What each panel is for
- Events: view the real-time event stream from the ad session and filter it when you need to isolate specific lifecycle points.
- Network: inspect observed beacon and request activity related to the current run.
- Validation: run the built-in rule set and review pass, fail, and skipped outcomes.
- VAST XML: fetch and inspect the parsed XML structure behind the current input.
- Companion: view companion creative output when the loaded scenario includes it.
- Session: export or copy the session report JSON that summarizes the current run.
- Diagnostics: review higher-level issue analysis built from the recorded session signals.
- API Inspector: inspect live getter values and player state while the session is running.
Validation, diagnostics, and reproducibility
Validation is best used when you want a fast rule-based read on whether the current session behaved the way a healthy ad flow normally should. Diagnostics are better for interpreting the recorded evidence after the fact and spotting likely failure patterns. Used together, they help shorten the path from “something looks wrong” to “here is what probably broke.”
When you need repeatability, the two most useful tools are the share button and Session JSON export.
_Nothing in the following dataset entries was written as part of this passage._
(** The sources of two transfers differ. *)
Lemma namespaces_apart claim t t' :
  ok_transfer claim t -> ok_transfer claim t' -> Overlaps (subnet t') (subnet t) = false -> namespaceIP t <> namespaceIP t'.
Proof.
  intros H H' Ho E. destruct (ok_transfer_slot _ _ H) as (k & _ & Es & _ & En), (ok_transfer_slot _ _ H') as (k' & _ & Es' & _ & En').
  rewrite En, En' in E. assert (k = k') as <- by (unfold slot_base in E; injection E; lia).
  rewrite Es, Es' in Ho. unfold Overlaps in Ho. by rewrite bool_decide_eq_true_2 in Ho.
Qed.

Section Claim.
Context (claim : networkClaim) (Hvalid : validateClaim claim (nc_runID claim) = None) (Hplain : plain_providers claim).
Context (Hapart : providers_apart (nc_transfers claim)) (p : Packet) (Hp : packet_wf p).

Lemma transfers_ok : Forall (ok_transfer claim) (nc_transfers claim) /\ ForallOrdPairs distinct (nc_transfers claim).
Proof. apply validateClaim_inv in Hvalid. tauto. Qed.

Lemma transfer_lane t : t ∈ nc_transfers claim -> lane_facts t.
Proof.
  intros Ht. destruct transfers_ok as [Hok _]. unfold plain_providers in Hplain. rewrite Forall_forall in Hok, Hplain.
  eapply claim_lane_facts; [by apply Hok|by apply Hplain].
Qed.

Lemma links_apart : ForallOrdPairs (fun t t' => hostVeth t' <> hostVeth t) (nc_transfers claim).
Proof.
  destruct transfers_ok as [_ Hd]. rewrite <- ForallOrdPairs_lookup in Hd |- *. intros i j t t' Hij Hi Hj.
  destruct (Hd i j t t' Hij Hi Hj) as (_ & _ & _ & [? _] & _). done.
Qed.

Lemma same_link t t' : t ∈ nc_transfers claim -> t' ∈ nc_transfers claim -> hostVeth t = hostVeth t' -> t = t'.
Proof.
  intros [i Hi]%list_elem_of_lookup [j Hj]%list_elem_of_lookup E. pose proof links_apart as Hl. rewrite <- ForallOrdPairs_lookup in Hl.
  destruct (Nat.lt_trichotomy i j) as [H|[->|H]]; [|congruence|]; [destruct (Hl i j _ _ H Hi Hj)|destruct (Hl j i _ _ H Hj Hi)]; congruence.
Qed.

Lemma same_source t t' : t ∈ nc_transfers claim -> t' ∈ nc_transfers claim -> namespaceIP t = namespaceIP t' -> t = t'.
Proof.
  intros Ht Ht' E. destruct transfers_ok as [Hok Hd]. rewrite Forall_forall in Hok. rewrite <- ForallOrdPairs_lookup in Hd.
  pose proof (Hok t Ht) as O. pose proof (Hok t' Ht') as O'. apply list_elem_of_lookup in Ht as [i Hi], Ht' as [j Hj].
  destruct (Nat.lt_trichotomy i j) as [H|[->|H]]; [|congruence|].
  - destruct (Hd i j _ _ H Hi Hj) as (_ & _ & _ & _ & _ & Ho). by destruct (namespaces_apart claim t t' O O' Ho).
  - destruct (Hd j i _ _ H Hj Hi) as (_ & _ & _ & _ & _ & Ho). by destruct (namespaces_apart claim t' t O' O Ho).
Qed.

Lemma policy_verdict : policy claim p = verdict_of (nc_transfers claim) p.
Proof. done. Qed.

Section Nft_program.
Context `{Laws : NativeEndianLaws}.

Lemma nft_rules_of chain (f : transferAllocation -> list nftRule) :
  (forall t, filter (fun rule => nr_chain rule = chain) (transfer_nft_rules claim t) = f t) ->
  nftRulesForChain (mjoin (transfer_nft_rules claim <$> nc_transfers claim)) chain = mjoin (f <$> nc_transfers claim).
Proof. intros Hf. unfold nftRulesForChain. rewrite filter_mjoin, <- list_fmap_compose. apply mjoin_fmap_ext. intros t _. apply Hf. Qed.

Lemma nft_forward program : buildNFTProgram claim = Ok program -> nft_chain program "forward" p = policy claim p.
Proof.
  intros (-> & _ & _)%built_nft. rewrite policy_verdict. unfold nft_chain. cbn [np_rules].
  rewrite (nft_rules_of "forward" (fun t => take 4 (transfer_nft_rules claim t)) (fun t => eq_refl)), fmap_mjoin, <- list_fmap_compose.
  rewrite <- transfers_decided by (apply Hapart || apply links_apart). f_equal. apply mjoin_fmap_ext. intros t Ht%transfer_lane.
  unfold compose, transfer_nft_rules, transfer_filter. cbn [take fmap list_fmap].
  by rewrite (forward_out_outcome p Hp), (return_outcome p Hp), (drop_out_outcome p Hp), (drop_in_outcome p Hp).
Qed.

Lemma nft_postrouting program : buildNFTProgram claim = Ok program -> nft_chain program "postrouting" p = translation true claim p.
Proof.
  intros (-> & _ & _)%built_nft. unfold nft_chain, translation. cbn [np_rules].
  rewrite (nft_rules_of "postrouting" (fun t => drop 4 (transfer_nft_rules claim t)) (fun t => eq_refl)), fmap_mjoin, <- list_fmap_compose.
  rewrite <- (first_decided _ ta_source). f_equal. etrans; [|apply mjoin_singletons]. apply mjoin_fmap_ext. intros t Ht%transfer_lane.
  unfold compose, transfer_nft_rules. cbn [drop fmap list_fmap negb orb]. by rewrite (snat_outcome p Hp).
Qed.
Share links are good for lightweight reproduction, while session exports are better when you need structured evidence for debugging, bug filing, or comparison across runs.
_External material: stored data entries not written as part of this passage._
(** ** Alien type distribution *)

(** The keys of the weight record, in the order [Object.keys] lists them. *)
Definition alienTypeKeys : list AlienType :=
  [Red; Green; Blue; Yellow; Purple; Cyan].

Definition weightsRecord (red green blue yellow purple cyan : Z)
  : AlienType -> Z :=
  fun t => match t with
           | Red => red | Green => green | Blue => blue
           | Yellow => yellow | Purple => purple | Cyan => cyan
           end.

Definition getAlienTypeWeights (level : Z) : AlienType -> Z :=
  match getDifficultyBracket level with
  | training => weightsRecord 40 30 15 10 3 2
  | cadet => weightsRecord 30 25 20 15 6 4
  | pilot => weightsRecord 20 20 25 20 10 5
  | veteran => weightsRecord 15 15 20 25 15 10
  | ace => weightsRecord 10 10 15 25 25 15
  | elite => weightsRecord 8 8 12 22 28 22
  end.

(** ** Alien hit points *)

Record AlienHealthTier := {
  ht_hp : Z;
  armorLevel : Z;
  ht_name : string
}.

Definition getAlienHP (level wave : Z) : AlienHealthTier :=
  let config := getWaveConfig level wave in
  if alienHP config <=? 1 then
    {| ht_hp := 1; armorLevel := 0; ht_name := "standard" |}
  else if alienHP config =? 2 then
    {| ht_hp := 2; armorLevel := 1; ht_name := "armored" |}
  else if alienHP config =? 3 then
    {| ht_hp := 3; armorLevel := 2; ht_name := "shielded" |}
  else {| ht_hp := alienHP config; armorLevel := 3; ht_name := "elite" |}.

(** ** Power-up table *)

Record PowerUpScaling := {
  ps_duration : Z;
  charges : option Z;
  bonus : option Z
}.

Definition getPowerUpScaling (powerUp : PowerUp) (level : Z) : PowerUpScaling :=
  let isScore := PowerUp_eqb powerUp ScoreMultiplier in
  let isShield := PowerUp_eqb powerUp Shield in
  if level <=? 25 then
    {| ps_duration := if isScore then 10000 else if isShield then 5000 else 8000;
       charges := if isShield then Some 1 else None; bonus := None |}
  else if level <=? 50 then
    {| ps_duration := if isScore then 8000 else if isShield then 4000 else 6000;
       charges := if isShield then Some 2 else None; bonus := None |}
  else if level <=? 75 then
    {| ps_duration := if isScore then 6000 else if isShield then 3000 else 4000;
       charges := if isShield then Some 2 else None; bonus := None |}
  else
    {| ps_duration := if isScore then 4000 else if isShield then 2000 else 3000;
       charges := if isShield then Some 3 else None; bonus := None |}.

(** ** Level milestones *)

Record Milestone := {
  m_level : Z;
  m_title : string;
  m_description : string
}.

Definition firstMilestone : Milestone :=
  {| m_level := 1; m_title := "Rookie Launch";
     m_description := "Welcome, Pilot!" |}.

Definition levelMilestones : list Milestone :=
  [ firstMilestone;
    {| m_level := 10; m_title := "First Blood";
       m_description := "Defeated Scout Commander" |};
    {| m_level := 20; m_title := "Rising Star";
       m_description := "Shield Warden vanquished" |};
    {| m_level := 30; m_title := "Formation Master";
       m_description := "V-formations unlocked" |};
    {| m_level := 40; m_title := "Veteran Status";
       m_description := "Sweep waves incoming" |};
    {| m_level := 50; m_title := "ELITE SECTOR";
       m_description := "Score pressure begins!" |};
    {| m_level := 60; m_title := "Nebula Hunter";
       m_description := "Facing teleporting foes" |};
    {| m_level := 70; m_title := "Swarm Breaker";
       m_description := "Swarm formations active" |};
    {| m_level := 80; m_title := "Star Crusher";
       m_description := "Maximum armor enemies" |};
    {| m_level := 90; m_title := "Galaxy Champion";
       m_description := "Near-mastery achieved" |};
    {| m_level := 100; m_title := "COSMIC SAVIOR";
       m_description := "Ultimate rank achieved!" |} ].

(** [filter(...).pop() || levelMilestones[0]]: the last milestone reached,
    the first of the table when none is. *)
Definition getCurrentMilestone (level : Z) : Milestone :=
  last (filter (fun m => m_level m <=? level) levelMilestones) firstMilestone.

(** Milestones listed by ascending level. *)
Fixpoint ascending (l : list Milestone) : Prop :=
  match l with
  | [] => True
  | x :: rest => Forall (fun m => m_level x <= m_level m) rest /\ ascending rest
  end.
URL parameters and saved scenarios
The application can read URL parameters for tag, XML, preset, environment, autoplay, muted state, validation, and export-related behavior. That makes it possible to create saved links for common scenarios, quickly reopen a known setup, or hand a teammate a reproducible entry point into the app.
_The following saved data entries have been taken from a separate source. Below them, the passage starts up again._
(** * Search bars of the search-react plugin

    A shallow embedding of
    [plugins/search-react/src/components/SearchBar/SearchBar.tsx]:
    [SearchBarBase], the hook [useSearchBarState], [SearchBarInput] and the
    text input of [SearchBarAutocomplete].

    A component is a transition system.  Its state holds what React keeps
    between renders (the [useState] cell, the dependencies seen by the last
    run of each effect, the timer handle of [useDebounce]); an event is what
    the user, the parent or the clock does; a transition returns the next
    state together with the calls made to the callbacks handed to the
    component, in the order they are made.  A callback that the caller may
    leave out is a boolean in the props: [true] when it was supplied. *)

From Stdlib Require Import String List NArith Bool Lia.
Import ListNotations.

Local Open Scope N_scope.
Local Open Scope list_scope.

(** ** JavaScript values

    TypeScript types are erased at run time: a [value] prop that was left
    out is [undefined], also where the source casts it [as string]. *)

Module Js.

Inductive value : Type :=
| undefined
| str (s : string).

(** [a === b] on these values ([Object.is] agrees with it on them). *)
Definition strict_eqb (a b : value) : bool :=
  match a, b with
  | undefined, undefined => true
  | str x, str y => String.eqb x y
  | _, _ => false
  end.

(** [if (v)]: [undefined] and [''] are falsy. *)
Definition truthy (v : value) : bool :=
  match v with
  | undefined => false
  | str s => negb (String.eqb s "")
  end.

(** [String(v)]. *)
Definition String (v : value) : string :=
  match v with
  | undefined => "undefined"
  | str s => s
  end.

(** A destructuring default, [{ value: x = d }]: used when the prop is
    [undefined]. *)
Definition default_to (d v : value) : value :=
  match v with
  | undefined => d
  | str _ => v
  end.

(** [a || d] for an optional string [a]. *)
Definition or_else (a : option string) (d : string) : string :=
  match a with
  | Some s => if String.eqb s "" then d else s
  | None => d
  end.

End Js.

(** ** Props objects and elements

    A props object is a list of named attributes, the first entry of a name
    being the one that counts.  Only what the components of this file put
    into such objects, and read from them, is told apart. *)

Module Jsx.

Inductive Element : Type :=
| QueryIcon                  (* the disabled "Query" button, at the start *)
| ClearIcon                  (* the "Clear" button; its click is [handleClear] *)
| Progress                   (* [<CircularProgress ... />] *)
| Other (name : string).     (* an element of the caller *)

Inductive Handler : Type :=
| HandleChange               (* [handleChange] of the component *)
| HandleKeyDown              (* [handleKeyDown] of the component *)
| Of (name : string).        (* a function of the caller *)

#[warnings="-register-all"] Inductive Attr : Type :=
| Value (v : Js.value)
| Flag (b : bool)
| Node (e : Element)
| Fn (h : Handler)
| Object (o : list (string * Attr)).

Definition Obj : Type := list (string * Attr).

(** [o[k]] *)
Fixpoint get (k : string) (o : Obj) : option Attr :=
  match o with
  | [] => None
  | (k', a) :: o' => if String.eqb k k' then Some a else get k o'
  end.

(** [{ ...a, ...b }]: an entry of [b] replaces the one of [a]. *)
Definition spread (a b : Obj) : Obj := b ++ a.

(** What a rest pattern keeps after the names [ks] were taken out. *)
Definition omit (ks : list string) (o : Obj) : Obj :=
  filter (fun e => negb (existsb (String.eqb (fst e)) ks)) o.

End Jsx.

(** ** Calls made by the components *)

Inductive Call : Type :=
| OnChange (v : Js.value)      (* the caller's [onChange] *)
| OnKeyDown (key : string)     (* the caller's [onKeyDown] *)
| OnSubmit                     (* the caller's [onSubmit] *)
| OnClear                      (* the caller's [onClear] *)
| SetTerm (v : Js.value).      (* [setTerm] of the shared search context *)

(** ** Events

    What the user and the clock do to the input that [SearchBarBase]
    renders.  The three components share these events; each adds the
    renders of its parent. *)

Inductive Ui : Type :=
| Change (text : string)       (* a change event of the input *)
| KeyDown (key : string)       (* a key event of the input *)
| ClickClear                   (* a click on the "Clear" button *)
| Elapse (ms : N).             (* [ms] milliseconds pass with no event *)

(** ** SearchBarBase *)

Module SearchBarBase.

(** The props that the body of the component reads.  [onChange] is
    required, so it has no field; [value] changes between renders and is
    an argument of [mount] and [render]; [appTitle] is what
    [configApi.getOptionalString('app.title')] returns. *)
Record Props : Type := {
  debounceTime : option N;
  clearButton : option bool;
  onKeyDown : bool;
  onSubmit : bool;
  onClear : bool;
  appTitle : option string
}.

Record State : Type := {
  value : Js.value;          (* const [value, setValue] = useState(...) *)
  defaultValue : Js.value;   (* the [value] prop of the last render *)
  timeout : option N;        (* deadline of the pending timer, in ms *)
  now : N                    (* the clock, in ms *)
}.

Inductive Event : Type :=
| Input (u : Ui)
| Render (v : Js.value).     (* the parent renders with this [value] *)

(** [debounceTime = 200] *)
Definition ms (p : Props) : N :=
  match debounceTime p with
  | Some d => d
  | None => 200
  end.

(** [clearButton = true] *)
Definition hasClearButton (p : Props) : bool :=
  match clearButton p with
  | Some b => b
  | None => true
  end.

(** Modelled from the spec: the imported hook [useDebounce] (package
    react-use) is not among the sources.  [useDebounce(fn, ms, deps)] owns
    one cancellable timer handle; its effect on [deps] cancels the pending
    timer and arms a new one that is due [ms] later. *)
Definition reset (p : Props) (s : State) : State :=
  {| value := value s;
     defaultValue := defaultValue s;
     timeout := Some (now s + ms p);
     now := now s |}.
Automation and advanced use
For advanced workflows, the app exposes window.VastTester as a public automation contract. That API is
useful when a manual click-through is not enough or when you want repeatable regression coverage in Playwright or other
browser automation frameworks.
- Load inputs: load a tag or XML payload directly from code.
- Control playback: play, pause, stop, skip, mute, and change volume programmatically.
- Change environment: switch profiles without relying on manual UI interaction.
- Read output: inspect state, events, network logs, validation results, session data, and full reports.
- Work with presets: evaluate one preset or run a larger preset sweep in automation.
- Wait for milestones: pause test logic until specific events or states are reached.
Automation is especially useful for recurring smoke tests, reproducing flaky integrations, or verifying that changes in a player integration did not break established ad behavior.
Limits and caveats
The app is a strong debugging and testing aid, but it does not replace every production environment. Third-party ad tags, media endpoints, tracking infrastructure, browser policies, and device-specific runtime differences can all affect what you observe. Some remote VPAID and SIMID scenarios are also inherently less reliable because of external dependencies, CORS behavior, or support drift outside the app itself.
The best way to use the tool is as a reproducible, inspectable middle layer: it helps you narrow the problem quickly, compare scenarios consistently, and produce cleaner evidence before escalating or fixing the underlying integration.